US withdraws death penalty in Vt. niece killing

MONTPELIER, Vt. (AP) -- Federal prosecutors said Friday they would withdraw plans to seek the death penalty against a Vermont man charged with the 2008 abduction, sexual assault and killing of his 12-year-old niece in exchange for a guilty plea and his agreeing to a sentence of life in prison without parole.

Prosecutors said in a news release after the close of business Friday that they expect Michael Jacques to enter the guilty plea in the death of his niece Brooke Bennett. They did not say when that might be, but a pre-trial hearing had already been scheduled for Thursday in U.S. District Court in Burlington.

Their plans to withdraw the death penalty were partly due to "the potential impact on a victim-witness of a trial," they said.

Vermont U.S. Attorney Tristram Coffin did not return a call seeking comment, and efforts to reach relatives of the girl were unsuccessful Friday evening. Jacques' attorney also did not return a call for comment.

Jacques, 47, a convicted sex offender, had pleaded not guilty to a charge of kidnapping with death resulting and two counts of child pornography.

Prosecutors say Jacques used a 14-year-old girl he had been sexually abusing since she was 9 to lure Brooke to his home for a pool party. They say Jacques drugged, sexually assaulted and killed Brooke after her June 25, 2008, disappearance from a Randolph convenience store, where she was seen on video walking out of the store.

The girl's body was found buried in a shallow grave near Jacques' home after a weeklong search.

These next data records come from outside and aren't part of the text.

(** * Interactive three-statement model: base-year normalizer and forecast engine

    A shallow embedding of [interactive_three_statement_sec.py].

    Numbers.  Python floats are read as exact rationals ([Q]); binary
    rounding error, overflow and infinities are outside the model.  The one
    non-number a pandas cell can hold here, NaN (the content of a cell that
    was never assigned), is kept: a cell is an [option Q] and [None] is NaN.

    Tables.  A [pd.DataFrame] with fixed string columns is a list of row
    labels (the index, in order) together with a finite map from label to a
    record of cells, one field per column, and the dtype of its columns.  The
    dtype matters once: [DataFrame.round] rounds the columns of a numeric
    dtype and returns the others as they are, and the frames of [forecast],
    built without data and filled cell by cell, have dtype object.

    Errors.  Python exceptions are the [Raise] results of a small error
    monad.

    Text.  A Python string is a [string] read as its code points, all below
    256.  The interpreter's limit on the number of digits that [int] and
    [str] convert is outside the model.

    The outside world.  The two documents that the network calls fetch, and
    the lines that [input] reads, are arguments of the functions that use
    them. *)

From Stdlib Require Import ZArith QArith Qround Qminmax Lia List Sorted String Ascii Bool.
From Stdlib Require Import OrderedTypeEx.
From Stdlib Require DecimalString DecimalN DecimalPos DecimalFacts Qpower Lqa.
From stdpp Require Import gmap strings list.

Local Open Scope Z_scope.

(** ** Python numbers *)

Module Py.

(** A float cell; [None] is NaN. *)
Definition num : Type := option Q.

Definition fl (q : Q) : num := Some q.

Definition nan : num := None.

(** Arithmetic propagates NaN. *)
Definition lift2 (f : Q -> Q -> Q) (x y : num) : num :=
  match x, y with
  | Some a, Some b => Some (f a b)
  | _, _ => None
  end.

Definition add : num -> num -> num := lift2 Qplus.
Definition sub : num -> num -> num := lift2 Qminus.
Definition mul : num -> num -> num := lift2 Qmult.
Definition neg (x : num) : num := option_map Qopp x.

(** [x > y] on rationals. *)
Definition Qgtb (x y : Q) : bool := negb (Qle_bool x y).

(** [x > y]; every comparison with NaN is false. *)
Definition gt (x y : num) : bool :=
  match x, y with
  | Some a, Some b => Qgtb a b
  | _, _ => false
  end.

Less than a year after her death, the Vermont Legislature passed a law aimed at improving the state's prosecution of sex crimes. The new law stiffened penalties for sex crimes against children and gave prosecutors new tools to combat such crimes, including the expansion of special investigative units across the state.

Jury selection for Jacques' trial had been scheduled to begin Sept. 3. The trial was expected to last two months.